Following an investigation by a Reddit user who discovered a BioWare employee covertly wrote a perfect-score review of Dragon Age 2, another Reddit user who purchased the Digital Deluxe Edition of Assassin's Creed: Brotherhood online discovered something very fishy about the included soundtrack.
According to "plginger," the included tracks were originally torrented FLAC files that Ubisoft seemingly downloaded and converted down into MP3s for the bundle. As seen in this screenshot, the FLAC files were encoded from the original AC3 files found on a console bonus DVD. The deed was performed by well-known internet pirate arsa13, a member of the semi-private BitTorrent tracker Demonoid (screenshot). The FLAC files were reportedly thrown in the BitTorrent pipeline more than four months ago.
While it's possible that Reddit user "plginger" could be pulling a fast one on the community, TorrentFreak believes the claim might be legit, explaining that arsa13's original FLAC torrent somehow left out the "Apple Chamber" track (#20). The screenshot provided by plginger shows that every track distributed by Ubisoft stems from the pirated tracks encoded by arsa13 except for one-- "Apple Chamber." The author's description is left blank.
Given the provided evidence, something is certainly amiss, and Ubisoft is reportedly investigating the issue. But if guilty, it won't be the first time Ubisoft has dipped into the pirate scene. Back in 2008, consumers who purchased Rainbow Six: Vegas 2 through Direct2Drive were unable to launch the game after installing the latest patch. Users jumped on the forums and said that the illegal No-CD crack provided by warez scene group RELOADED would fix the issue. Later Ubisoft released an official patch, but was eventually discovered to have only renamed the RELOADED No-CD crack rather than produce a valid, legal solution.
Repeating the same statement used today in regards to the pirated soundtrack, Ubisoft said it would look into the No-CD matter further. Currently the publisher has yet to release an explanation as to why it distributed an illegal crack to consumers.

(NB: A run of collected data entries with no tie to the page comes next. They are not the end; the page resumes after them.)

(** * ODIE: the indexed query / filter / sort engine

    A shallow embedding of the core of the Offline Disaster Intelligence
    Engine ([odie/models.py], [odie/dsa.py], [odie/indices.py],
    [odie/query_lang.py], [odie/engine.py]) and the properties of its
    specification.

    Conventions of the embedding.
    - Python [int] is [Z]; a list is a [list]; a [dict] is a [gmap].
    - Text is a [string] of ASCII characters; [str.lower], the regular
      expression classes [\s], [\d], [\b] and case-insensitive matching are
      modelled on ASCII.
    - A Python [float] is modelled by its rational value ([Q]); the
      conversions between floats and text are builtins of the runtime, taken
      as parameters ([PyRuntime]).
    - A call that can raise returns a [res]; a method that mutates the
      engine returns the new engine, also when it raises.
    - The depth of the interpreter's stack is counted where the source
      recurses as deep as its data is long (quick sort): the functions
      take the number of frames left and raise [RecursionError] when they
      run out. *)

From Stdlib Require Import ZArith QArith String Ascii List Lia Bool Permutation.
From stdpp Require Import gmap strings list sorting.

(** ** Python values, exceptions and builtins *)

Module py.

(** The exceptions the core can raise (messages are not modelled). *)
Inductive exc : Set :=
| ParseError
| TypeError
| ValueError
| IndexError
| UnicodeDecodeError
| RecursionError.

Inductive res (A : Type) : Type :=
| Ok (a : A)
| Raise (e : exc).
Arguments Ok {A} a.
Arguments Raise {A} e.

Definition bind {A B : Type} (m : res A) (f : A -> res B) : res B :=
  match m with
  | Ok a => f a
  | Raise e => Raise e
  end.

Definition is_ok {A : Type} (m : res A) : bool :=
  match m with Ok _ => true | Raise _ => false end.

(** A call of a Python function takes a frame of the interpreter's stack:
    [frames] is the number of frames the interpreter still allows at the
    call (the recursion limit less the depth of the caller), [body] runs
    with one frame less, and with no frame left the call raises
    [RecursionError]. Only the recursion of quick sort, which is as deep as
    its input is long, is counted in frames. *)
Definition call {A : Type} (frames : nat) (body : nat -> res A) : res A :=
  match frames with
  | O => Raise RecursionError
  | S frames' => body frames'
  end.

(** A call that returns [v] and takes [depth] frames in all, those of the
    callee and of what it calls in turn: none for a builtin, one for a
    function that calls none but builtins. *)
Definition calls {A : Type} (depth frames : nat) (v : A) : res A :=
  if (depth <=? frames)%nat then Ok v else Raise RecursionError.

(** Numbers: [int] and [float], compared by value. *)
Inductive num : Set :=
| NInt (z : Z)
| NFloat (q : Q).

Definition num_val (n : num) : Q :=
  match n with
  | NInt z => inject_Z z
  | NFloat q => q
  end.

Definition num_eq (a b : num) : bool := Qeq_bool (num_val a) (num_val b).
Definition num_le (a b : num) : bool := Qle_bool (num_val a) (num_val b).
Definition num_lt (a b : num) : bool := negb (Qle_bool (num_val b) (num_val a)).
Definition num_gt (a b : num) : bool := num_lt b a.
Definition num_ge (a b : num) : bool := num_le b a.

(** The values a record attribute or a query literal can hold. [VObj s]
    is any other object (a bound method, a class attribute), opaque but
    for its [str()] form [s]. *)
Inductive pyval : Set :=
| VNone
| VNum (n : num)
| VStr (s : string)
| VObj (s : string).

Definition VInt (z : Z) : pyval := VNum (NInt z).
Definition VFloat (q : Q) : pyval := VNum (NFloat q).

(** [a == b] never raises. *)
Definition py_eq (a b : pyval) : bool :=
  match a, b with
  | VNone, VNone => true
  | VNum x, VNum y => num_eq x y
  | VStr x, VStr y => String.eqb x y
  | VObj x, VObj y => String.eqb x y
  | _, _ => false
  end.

(** The ordering comparisons raise [TypeError] unless both sides are
    numbers or both are strings. *)
Definition py_order (fnum : num -> num -> bool)
    (fstr : string -> string -> bool) (a b : pyval) : res bool :=
  match a, b with
  | VNum x, VNum y => Ok (fnum x y)
  | VStr x, VStr y => Ok (fstr x y)
  | _, _ => Raise TypeError
  end.

Definition py_lt := py_order num_lt String.ltb.
Definition py_le := py_order num_le String.leb.
Definition py_gt := py_order num_gt (fun x y => String.ltb y x).
Definition py_ge := py_order num_ge (fun x y => String.leb y x).

(** [str.lower()] on ASCII text. *)
Definition lower_ascii (c : ascii) : ascii :=
  let n := nat_of_ascii c in
  if (65 <=? n)%nat && (n <=? 90)%nat then ascii_of_nat (n + 32) else c.

Fixpoint lower (s : string) : string :=
  match s with
  | EmptyString => EmptyString
  | String c s' => String (lower_ascii c) (lower s')
  end.

(** [str.strip()]: blanks are the characters Python calls whitespace. *)
Definition is_space (c : ascii) : bool :=
  let n := nat_of_ascii c in
  ((9 <=? n)%nat && (n <=? 13)%nat) || ((28 <=? n)%nat && (n <=? 32)%nat).

Fixpoint lstrip (s : string) : string :=
  match s with
  | EmptyString => EmptyString
  | String c s' => if is_space c then lstrip s' else s
  end.

Fixpoint rstrip (s : string) : string :=
  match s with
  | EmptyString => EmptyString
  | String c s' =>
      match rstrip s' with
      | EmptyString => if is_space c then EmptyString else String c EmptyString
      | r => String c r
      end
  end.

Definition strip (s : string) : string := rstrip (lstrip s).

(** [sub in s] for strings. *)
Fixpoint contains (sub s : string) : bool :=
  String.prefix sub s ||
  match s with
  | EmptyString => false
  | String _ s' => contains sub s'
  end.

(** [str(z)] for an integer. *)
Definition digit_char (d : Z) : ascii := ascii_of_nat (48 + Z.to_nat d).

Fixpoint digits_fuel (fuel : nat) (z : Z) (acc : string) : string :=
  match fuel with
  | O => acc
  | S f =>
      let acc' := String (digit_char (z mod 10)) acc in
      if (z <? 10)%Z then acc' else digits_fuel f (z / 10)%Z acc'
  end.

Definition str_int (z : Z) : string :=
  if (z <? 0)%Z
  then String "-" (digits_fuel (S (Z.to_nat (Z.log2 (- z)))) (- z) EmptyString)
  else digits_fuel (S (Z.to_nat (Z.log2 z))) z EmptyString.

(** [sorted(l)] and [l.sort()]: the stable sort by [<]. *)
Section Sorted.
Context {A : Type} (lt : A -> A -> bool).

Fixpoint insert_sorted (x : A) (l : list A) : list A :=
  match l with
  | [] => [x]
  | y :: l' => if lt y x then y :: insert_sorted x l' else x :: y :: l'
  end.

Fixpoint sorted (l : list A) : list A :=
  match l with
  | [] => []
  | x :: l' => insert_sorted x (sorted l')
  end.

(** [l.sort(reverse=True)]: descending, still stable. *)
Definition sorted_reverse (l : list A) : list A :=
  rev (sorted (rev l)).
End Sorted.

(** [l[i]] with Python's negative indices; out of range raises. *)
Definition index {A : Type} (l : list A) (i : Z) : res A :=
  let n := Z.of_nat (length l) in
  let j := if (i <? 0)%Z then (i + n)%Z else i in
  if (j <? 0)%Z then Raise IndexError
  else match l !! Z.to_nat j with
       | Some x => Ok x
       | None => Raise IndexError
       end.

(** [list(range(n))]. *)
Definition range (n : nat) : list Z := Z.of_nat <$> seq 0 n.

(** [list(range(lo, hi))]. *)
Definition range2 (lo hi : Z) : list Z :=
  (fun k => (lo + Z.of_nat k)%Z) <$> seq 0 (Z.to_nat (hi - lo)).

(** [l[i] = x], with Python's negative indices; out of range raises. *)
Definition setitem {A : Type} (l : list A) (i : Z) (x : A) : res (list A) :=
  let n := Z.of_nat (length l) in
  let j := if (i <? 0)%Z then (i + n)%Z else i in
  if (j <? 0)%Z then Raise IndexError
  else if (j <? n)%Z then Ok (<[Z.to_nat j := x]> l)
  else Raise IndexError.

End py.

Export py(exc(..), res(..), num(..), pyval(..), VInt, VFloat).

Global Instance res_ret : MRet res := @Ok.
Global Instance res_bind : MBind res := fun A B f m => py.bind m f.

(** ** [models.py]: the event record *)

Module models.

We may never know the outcome of the current issue either, leaving us wondering why the publisher would download and convert the music rather than simply ripping the tracks from the original master disk... unless the torrented files were already stored somewhere on a Ubisoft hard drive. That would be... convenient?
Assassin's Creed: Brotherhood is slated to hit the PC on March 22 in North America, and March 17 in Europe.